Of the entries below, return exactly those lines that fall between the one containing "remember (length s)" and the one containing "- rewrite split_on_free", the two end lines included.
*** MATERIAL TO PROCESS ***
Lemma unquote_from_app run a c b : inert_char c -> unquote_from run (a ++ c :: b) = unquote_from run a ++ c :: unquote b.
Proof.
  intros Hc. pose proof Hc as (Ha & _). assert (Hrun : forall run, unquote_from run (c :: b) = decode_replace (percent_bytes (rev run)) ++ c :: unquote b).
  { intros r. cbn [unquote_from]. rewrite (proj2 (N.ltb_lt c 128)) by done. unfold unquote.
    assert (Hlong : forall s x, unquote_from (x ++ c :: r) s = decode_replace (percent_bytes (rev r)) ++ c :: unquote_from x s).
    { induction s as [|d s IH]; intros x; cbn [unquote_from].
      - rewrite rev_app_distr. cbn [rev]. rewrite <-app_assoc. cbn [app]. by rewrite percent_bytes_app, decode_replace_app by done.
      - case_match; [apply (IH (d :: x))|]. rewrite rev_app_distr. cbn [rev]. rewrite <-app_assoc. cbn [app].
        rewrite percent_bytes_app, decode_replace_app by done. by rewrite <-app_assoc. }
    apply (Hlong b []). }
  revert run. induction a as [|x a IH]; intros run; cbn [app].
  - rewrite Hrun. done.
  - cbn [unquote_from]. case_match; [apply IH|]. by rewrite IH, <-app_assoc.
Qed.

Lemma unquote_app a c b : inert_char c -> unquote (a ++ c :: b) = unquote a ++ c :: unquote b.
Proof. apply unquote_from_app. Qed.
End Decoding.

(** ** Accepted paths *)

Lemma split_on_snoc sep a b : split_on sep (a ++ sep :: b) = split_on sep a ++ split_on sep b.
Proof.
  induction a as [|c a IH]; cbn [app split_on]; [by rewrite N.eqb_refl|].
  destruct (c =? sep)%N; [by rewrite IH|]. rewrite IH. destruct (split_on sep a) as [|w ws] eqn:E; [by apply split_on_nonempty in E|done].
Qed.

(** The first part of a text, up to a separator *)
Lemma split_first sep (s : str) : sep ∉ s \/ exists w r, s = w ++ sep :: r /\ sep ∉ w.
Proof.
  destruct (decide (sep ∈ s)) as [Hin|Hin]; [|by left]. right. apply list_elem_of_split_l in Hin as (w & r & -> & Hw). by exists w, r.
Qed.

Lemma slash_inert : inert_char 47.
Proof. by split; [|split]. Qed.

(** A segment of dots is still there after a decoding. *)
Lemma dot_segment_stays s g : dot_segment g = true -> g ∈ split_on 47 s -> g ∈ split_on 47 (unquote s).
Proof.
  intros Hg. assert (Hself : g ∈ split_on 47 (unquote g)).
  { unfold dot_segment in Hg. apply bool_decide_eq_true in Hg. apply elem_of_cons in Hg as [-> | Hg]; [by left|].
    apply list_elem_of_singleton in Hg as ->. by left. }
  remember (length s) as n eqn:Hn. revert s Hn. induction n as [n IH] using lt_wf_ind. intros s -> Hin.
  destruct (split_first 47 s) as [Hfree|(w & r & -> & Hw)].
  - rewrite split_on_free in Hin by done. apply list_elem_of_singleton in Hin as <-. done.
  - rewrite split_on_app in Hin by done. rewrite unquote_app, split_on_snoc by apply slash_inert. apply elem_of_app.
    apply elem_of_cons in Hin as [-> | Hin]; [by left|]. right. eapply IH; [|reflexivity|done]. rewrite length_app. cbn [length]. lia.
Qed.

(** So is a character that takes no part in an encoding. *)
Lemma inert_char_stays c s : inert_char c -> c ∈ s -> c ∈ unquote s.
Proof. intros Hc Hin. apply list_elem_of_split in Hin as (a & b & ->). rewrite unquote_app by done. apply elem_of_app. right. by left. Qed.

Lemma forbidden_inert c : forbidden_char c = true -> inert_char c.
Proof.
  unfold forbidden_char. rewrite orb_true_iff, N.ltb_lt, N.eqb_eq. intros Hc. unfold inert_char, hex_digit, PyText.between.
  split; [lia|]. split; [lia|]. repeat case_match; try done; rewrite ?andb_true_iff, ?N.leb_le in *; lia.
Qed.

(** What a decoded text must not contain *)
Definition contained (path : str) : Prop :=
  Forall (fun c => forbidden_char c = false) path /\ Forall (fun g => dot_segment g = false) (split_on 47 path).

Lemma contained_before path : contained (unquote path) -> contained path.
Proof.
  intros [Hc Hg]. rewrite Forall_forall in Hc, Hg. split; apply Forall_forall.
  - intros c Hin. destruct (forbidden_char c) eqn:E; [|done]. specialize (Hc c). rewrite E in Hc. apply Hc.
    apply list_elem_of_In. apply list_elem_of_In in Hin. by apply inert_char_stays; [apply forbidden_inert|].
  - intros g Hin. destruct (dot_segment g) eqn:E; [|done]. specialize (Hg g). rewrite E in Hg. apply Hg.
    apply list_elem_of_In. apply list_elem_of_In in Hin. by apply dot_segment_stays.
Qed.

Lemma iter_stable n path : unquote path = path -> Nat.iter n unquote path = path.
Proof. intros E. induction n as [|n IH]; [done|]. by rewrite Nat.iter_succ, IH. Qed.

(** The loop ends at the last of its decodings, or where decoding changes nothing. *)
Lemma decoded_spec rounds path n : contained (decoded rounds path) ->
  (n <= rounds)%nat \/ unquote (decoded rounds path) = decoded rounds path -> contained (Nat.iter n unquote path).
Proof.
  revert path n. induction rounds as [|rounds IH]; intros path n Hc Hn; cbn [decoded] in *.
  - destruct Hn as [Hn|E]; [by replace n with 0%nat by lia|]. by rewrite iter_stable.
  - case_bool_decide as E; [by rewrite iter_stable|]. destruct n as [|n].
    + cbn. apply contained_before. apply (IH (unquote path) 0%nat); [done|]. left. lia.
    + rewrite Nat.iter_succ_r. apply IH; [done|]. destruct Hn; [left; lia|by right].
Qed.

(** C36. An accepted path stays where it is: neither the path nor any of its first four
    decodings, and none at all when the last of these changes nothing, has a segment of
    dots, a backslash or a control character. *)
Theorem upstream_path_contained path n : validate_upstream_path path = Ok tt ->
  (n <= 4)%nat \/ unquote (decoded 4 path) = decoded 4 path -> contained (Nat.iter n unquote path).
Proof.
  intros E Hn. unfold validate_upstream_path in E. apply bind_Ok_inv in E as (? & _ & E). cbv zeta in E.
  apply bind_Ok_inv in E as (? & Ec & E). apply raise_if_Ok_inv in Ec. apply raise_if_Ok_inv in E. apply (decoded_spec 4); [|done].
  split; apply Forall_forall; intros y Hy; [destruct (forbidden_char y) eqn:Ey|destruct (dot_segment y) eqn:Ey]; try done; exfalso;
    [enough (existsb forbidden_char (decoded 4 path) = true) by congruence|enough (existsb dot_segment (split_on 47 (decoded 4 path)) = true) by congruence];
    apply existsb_exists; by exists y.
Qed.

Lemma upstream_path_contained_witness : validate_upstream_path (u "/reports/a%252525252E") = Ok tt /\ contained (Nat.iter 3 unquote (u "/reports/a%252525252E")).
Proof. split; [vm_compute; reflexivity|]. apply upstream_path_contained; [vm_compute; reflexivity|left; lia]. Defined.

(** A fifth decoding is not looked at. *)
Example fifth_decoding : validate_upstream_path (u "/x/%252525252E%252525252E/y") = Ok tt /\ Nat.iter 5 unquote (u "/x/%252525252E%252525252E/y") = u "/x/../y".
Proof. vm_compute. split; reflexivity. Qed.

(** ** Accepted envelopes *)
Section Accepted.
Context {A E : Type} (request : str -> E -> act A (option answer)).

(** The chunks were posted in order and each was accepted; [answers] is what was said
    of the derived records of each. *)
Inductive accepted (path : str) : list E -> list extensions -> A -> A -> Prop :=
| accepted_none a : accepted path [] [] a a
| accepted_chunk c cs e es a a1 a2 r :
    request path c a = (Ok (Some r), a1) -> an_status_code r = 202 -> read_ack r = Ok e -> ex_derived_status e <> Some (u "failed") ->
    accepted path cs es a1 a2 -> accepted path (c :: cs) (e :: es) a a2.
*** End of MATERIAL TO PROCESS ***
RESULT BELOW ::
  remember (length s) as n eqn:Hn. revert s Hn. induction n as [n IH] using lt_wf_ind. intros s -> Hin.
  destruct (split_first 47 s) as [Hfree|(w & r & -> & Hw)].
  - rewrite split_on_free in Hin by done. apply list_elem_of_singleton in Hin as <-. done.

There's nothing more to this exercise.